• [Listed records]:
+--
(* ===== verification/Parser.v ===== *)
(** * Validating XML ([vericcl/xml/parser.py])

    [validate_xml] parses a document and compares it with the threadblock
    program and the buffer plan it was emitted from. *)

From S2P Require Import Prelude.
From S2P Require Import Python.
From S2P Require Import PyInt.
From S2P Require Import Collective.
From S2P Require Import InputModels.
From S2P Require Import XmlModel.
From S2P Require Import Endpoints.
From S2P Require Import Threadblocks.
From S2P Require Import Xml.
From S2P Require Import Emitter.
Local Open Scope Z_scope.

Definition _STEP_ATTRIBUTES : gset string :=
  {["s"; "type"; "srcbuf"; "srcoff"; "dstbuf"; "dstoff"; "cnt"; "depid"; "deps"; "hasdep"]}.

Definition _KNOWN_TYPES : list string :=
  type_value <$> [SEND; RECV; RECV_REDUCE_COPY; COPY; NOP].

Definition _parse `{XmlLibrary} (xml_text : string) : res xml :=
  raise_when (bool_decide (xml_text = ""%string))
    (SemanticError "xml_text must be a non-empty string");;
  root ← of_option (xml_fromstring xml_text) (SemanticError "XML is not well formed");
  raise_when (negb (has_tag "algo" root)) (SemanticError "XML root must be algo");;
  Ok root.

Definition _integer (element : xml) (name : string) : res Z :=
  value ← of_option (attribute name element)
    (SemanticError ("XML attribute " +:+ name +:+ " is missing"));
  of_option (py_int value) (SemanticError ("XML attribute " +:+ name +:+ " must be an integer")).

(** [node.attrib[name]] *)
Definition attribute_of (name : string) (element : xml) : res string :=
  of_option (attribute name element) (KeyError name).

Definition _buffer_limit (buffers : BufferPlan) (rank : Z) (buffer : string) : res Z :=
  chunks ← of_option (dict_get buffer
      [("i"%string, bp_i_chunks buffers); ("o"%string, bp_o_chunks buffers);
       ("s"%string, bp_s_chunks buffers)])
    (SemanticError "XML step uses an unknown buffer");
  of_option (dict_get rank chunks) (KeyError buffer).

Definition _sidecar_refs (program : ThreadblockProgram) : res TransferRefs :=
  transfer_refs "XML transfer sidecar references are incomplete" program.

Definition _expected_step_refs
    : XmlStep → TransferRefs → BufferPlan → res (string * Z * string * Z) :=
  step_refs "XML copy sidecar references are incomplete"
    "XML reduction accumulator sidecar reference is missing".

Definition checks_source (t : EndpointType) : bool :=
  bool_decide (t ∈ [SEND; RECV_REDUCE_COPY; COPY]).
Definition checks_destination (t : EndpointType) : bool :=
  bool_decide (t ∈ [RECV; RECV_REDUCE_COPY; COPY]).

(** [0 <= offset < _buffer_limit(...)], where the check applies. *)
Definition check_offset (buffers : BufferPlan) (rank : Z) (applies : bool) (buffer : string)
    (offset : Z) (message : string) : res unit :=
  if applies then
    if 0 <=? offset then
      limit ← _buffer_limit buffers rank buffer;
      raise_when (negb (offset <? limit)) (SemanticError message)
    else Err (SemanticError message)
  else Ok tt.

Notation Coordinate := (Z * Z * Z)%type.

(** The mutable locals of the traversal. *)
Record Scan : Type := MkScan {
  sn_represented : list (string * Coordinate);
  sn_coordinates : list (Coordinate * (Z * Z * XmlStep));
  sn_maximum_channel : Z;
}.

Section validate.
Context (program : ThreadblockProgram) (buffers : BufferPlan) (inputs : ResolvedInput).

(** The addresses of a step node. *)
Definition check_addresses (sidecar_refs : TransferRefs) (rank : Z) (node : xml) (step : XmlStep)
    : res unit :=
  srcbuf ← attribute_of "srcbuf" node;
  dstbuf ← attribute_of "dstbuf" node;
  srcoff ← _integer node "srcoff";
  dstoff ← _integer node "dstoff";
  _buffer_limit buffers rank srcbuf;;
  _buffer_limit buffers rank dstbuf;;
  expected ← _expected_step_refs step sidecar_refs buffers;
  raise_when (negb (bool_decide ((srcbuf, srcoff, dstbuf, dstoff) = expected)))
    (SemanticError "XML step address differs from the sidecar");;
  if decide (xs_xml_type step = NOP) then
    raise_when (negb (srcoff =? -1) || negb (dstoff =? -1))
      (SemanticError "XML NOP offsets must equal minus one")
  else
    check_offset buffers rank (checks_source (xs_xml_type step)) srcbuf srcoff
      "XML source offset is out of bounds";;
    check_offset buffers rank (checks_destination (xs_xml_type step)) dstbuf dstoff
      "XML destination offset is out of bounds".

Definition check_header (index : nat) (node : xml) (step : XmlStep) : res unit :=
  raise_when (negb (bool_decide
      ((list_to_set (xml_attrib node).*1 : gset string) = _STEP_ATTRIBUTES)))
    (SemanticError "XML step attributes are incomplete");;
  s ← _integer node "s";
  raise_when (negb (s =? Z.of_nat index)) (SemanticError "XML step IDs must be contiguous");;
  type ← attribute_of "type" node;
  raise_when (negb (bool_decide (type ∈ _KNOWN_TYPES)))
    (SemanticError "XML step type is unsupported");;
  raise_when (negb (bool_decide (type = type_value (xs_xml_type step))))
    (SemanticError "XML step type differs from the sidecar");;
  cnt ← _integer node "cnt";
  raise_when (negb (cnt =? 1)) (SemanticError "XML step cnt must equal one").

Definition validate_step (sidecar_refs : TransferRefs) (rank tb_id : Z) (st : Scan)
    (item : nat * (xml * XmlStep)) : res Scan :=
  let '(index, (node, step)) := item in
  check_header index node step;;
  check_addresses sidecar_refs rank node step;;
  depid ← _integer node "depid";
  deps ← _integer node "deps";
  raise_when (negb (eqb (depid <? 0) (deps <? 0)))
    (SemanticError "XML dependency coordinates are incomplete");;
  hasdep ← _integer node "hasdep";
  raise_when (negb (hasdep =? Z.b2z (xs_has_dependence step)))
    (SemanticError "XML completion flag differs from the sidecar");;
  let coordinate := (rank, tb_id, Z.of_nat index) in
  Ok (MkScan (dict_set (xs_step_id step) coordinate (sn_represented st))
        (dict_set coordinate (depid, deps, step) (sn_coordinates st)) (sn_maximum_channel st)).

(** [program_blocks] *)
Definition program_blocks : list ((Z * Z) * Threadblock) :=
  dict_of_list ((λ tb, (block_id tb, tb)) <$> tp_threadblocks program).

Definition validate_block (sidecar_refs : TransferRefs) (nchannels rank : Z) (st : Scan)
    (tb_node : xml) : res Scan :=
  tb_id ← _integer tb_node "id";
  tb ← of_option (dict_get (rank, tb_id) program_blocks)
    (SemanticError "XML contains an unknown threadblock");
  send ← _integer tb_node "send";
  recv ← _integer tb_node "recv";
  channel ← _integer tb_node "chan";
  raise_when (negb (send =? send_peer tb) || negb (recv =? recv_peer tb) ||
              negb (channel =? serialized_channel tb))
    (SemanticError "XML threadblock lane metadata is incorrect");;
  raise_when ((channel <? 0) || (nchannels <=? channel))
    (SemanticError "XML threadblock channel is out of range");;
  let step_nodes := child_elements "step" tb_node in
  raise_when (negb (length step_nodes =? length (tb_steps tb))%nat)
    (SemanticError "XML threadblock step count is incorrect");;
  foldM (validate_step sidecar_refs rank tb_id)
    (MkScan (sn_represented st) (sn_coordinates st) (sn_maximum_channel st `max` channel))
    (zip (seq 0 (length step_nodes)) (zip step_nodes (tb_steps tb))).

(** [expected_counts] *)
Definition expected_counts (rank : Z) : res (list (string * Z)) :=
  mapR (λ '(name, chunks),
      count ← of_option (dict_get rank chunks) (KeyError name); Ok (name, count))
    [("i_chunks"%string, bp_i_chunks buffers); ("o_chunks"%string, bp_o_chunks buffers);
     ("s_chunks"%string, bp_s_chunks buffers)].

Definition check_count (gpu : xml) (item : string * Z) : res unit :=
  actual ← _integer gpu item.1;
  raise_when (negb (actual =? item.2)) (SemanticError "XML GPU chunk declaration is incorrect").

Definition validate_gpu (sidecar_refs : TransferRefs) (nchannels : Z) (st : Scan) (gpu : xml)
    : res Scan :=
  rank ← _integer gpu "id";
  counts ← expected_counts rank;
  iterM (check_count gpu) counts;;
  raise_when (existsb (λ child, negb (has_tag "tb" child)) (xml_children gpu))
    (SemanticError "XML GPU contains an unsupported child");;
  let tb_nodes := child_elements "tb" gpu in
  tb_ids ← mapR (λ tb, _integer tb "id") tb_nodes;
  raise_when (negb (bool_decide (tb_ids = seqZ 0 (Z.of_nat (length tb_ids)))))
    (SemanticError "XML TB IDs must be contiguous per rank");;
  foldM (validate_block sidecar_refs nchannels rank) st tb_nodes.

Definition check_root (root : xml) : res Z :=
  '(chunks, bytes) ← _geometry inputs;
  iterM (λ '(name, value),
    raise_when (negb (bool_decide (attribute name root = Some value)))
      (SemanticError ("XML root attribute " +:+ name +:+ " is incorrect")))
    (root_attributes inputs chunks bytes);;
  nchannels ← _integer root "nchannels";
  raise_when (nchannels <? 1) (SemanticError "XML nchannels must be positive");;
  raise_when (has_descendant "copy" root) (SemanticError "XML must not contain a top-level copy");;
  raise_when (existsb (λ child, negb (has_tag "gpu" child)) (xml_children root))
    (SemanticError "XML algo contains an unsupported child");;
  gpu_ids ← mapR (λ gpu, _integer gpu "id") (child_elements "gpu" root);
  raise_when (negb (bool_decide (gpu_ids = ranks inputs)))
    (SemanticError "XML GPU IDs must be sorted and contiguous");;
  Ok nchannels.

(** The dependency that a coordinate declares, against the represented steps. *)
Definition check_dependency (st : Scan) (item : Coordinate * (Z * Z * XmlStep)) : res unit :=
  let '((rank, _, _), (depid, deps, step)) := item in
  expected ← match xs_dependency_step_id step with
    | None => Ok (-1, -1)
    | Some id =>
        '(dep_rank, dep_tb, dep_index) ← of_option (dict_get id (sn_represented st)) (KeyError id);
        raise_when (negb (dep_rank =? rank)) (SemanticError "XML dependency crosses ranks");;
        Ok (dep_tb, dep_index)
    end;
  raise_when (negb (bool_decide ((depid, deps) = expected)))
    (SemanticError "XML dependency differs from the sidecar");;
  raise_when ((0 <=? depid) && negb (present (dict_get (rank, depid, deps) (sn_coordinates st))))
    (SemanticError "XML dependency references a missing step").

Definition check_pair (st : Scan) (item : string * list string) : res unit :=
  let '(transfer_id, step_ids) := item in
  raise_when (negb (length step_ids =? 2)%nat ||
              negb (bool_decide ((list_to_set step_ids : gset string) ⊆
                                 list_to_set (sn_represented st).*1)))
    (SemanticError "XML transfer sidecar is incomplete");;
  types ← mapR (λ id, step ← of_option (dict_get id (tp_steps_by_id program)) (KeyError id);
                      Ok (xs_xml_type step)) step_ids;
  raise_when (negb (bool_decide (SEND ∈ types)) ||
              negb (existsb is_receive types))
    (SemanticError ("XML transfer " +:+ transfer_id +:+ " has incompatible endpoints")).

(** The comparison of a parsed document. *)
Definition validate_tree (root : xml) : res unit :=
  nchannels ← check_root root;
  sidecar_refs ← _sidecar_refs program;
  st ← foldM (validate_gpu sidecar_refs nchannels) (MkScan [] [] 0) (child_elements "gpu" root);
  raise_when (negb (sn_maximum_channel st + 1 =? nchannels))
    (SemanticError "XML nchannels does not match its threadblocks");;
  raise_when (negb (bool_decide ((list_to_set (sn_represented st).*1 : gset string) =
                                 list_to_set (tp_steps_by_id program).*1)))
    (SemanticError "XML steps do not match the sidecar");;
  iterM (check_dependency st) (sn_coordinates st);;
  iterM (check_pair st) (tp_transfer_steps program).

Definition validate_xml `{XmlLibrary} (xml_text : string) : res xml :=
  root ← _parse xml_text;
  validate_tree root;;
  Ok root.
End validate.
+--
• [Task brief]: Copy exactly the stretch of data above from the line with "Definition checks_source (t" through the line with "(** [0 <= offset", and omit all other lines.

• [Written solution]:
Definition checks_source (t : EndpointType) : bool :=
  bool_decide (t ∈ [SEND; RECV_REDUCE_COPY; COPY]).
Definition checks_destination (t : EndpointType) : bool :=
  bool_decide (t ∈ [RECV; RECV_REDUCE_COPY; COPY]).

(** [0 <= offset < _buffer_limit(...)], where the check applies. *)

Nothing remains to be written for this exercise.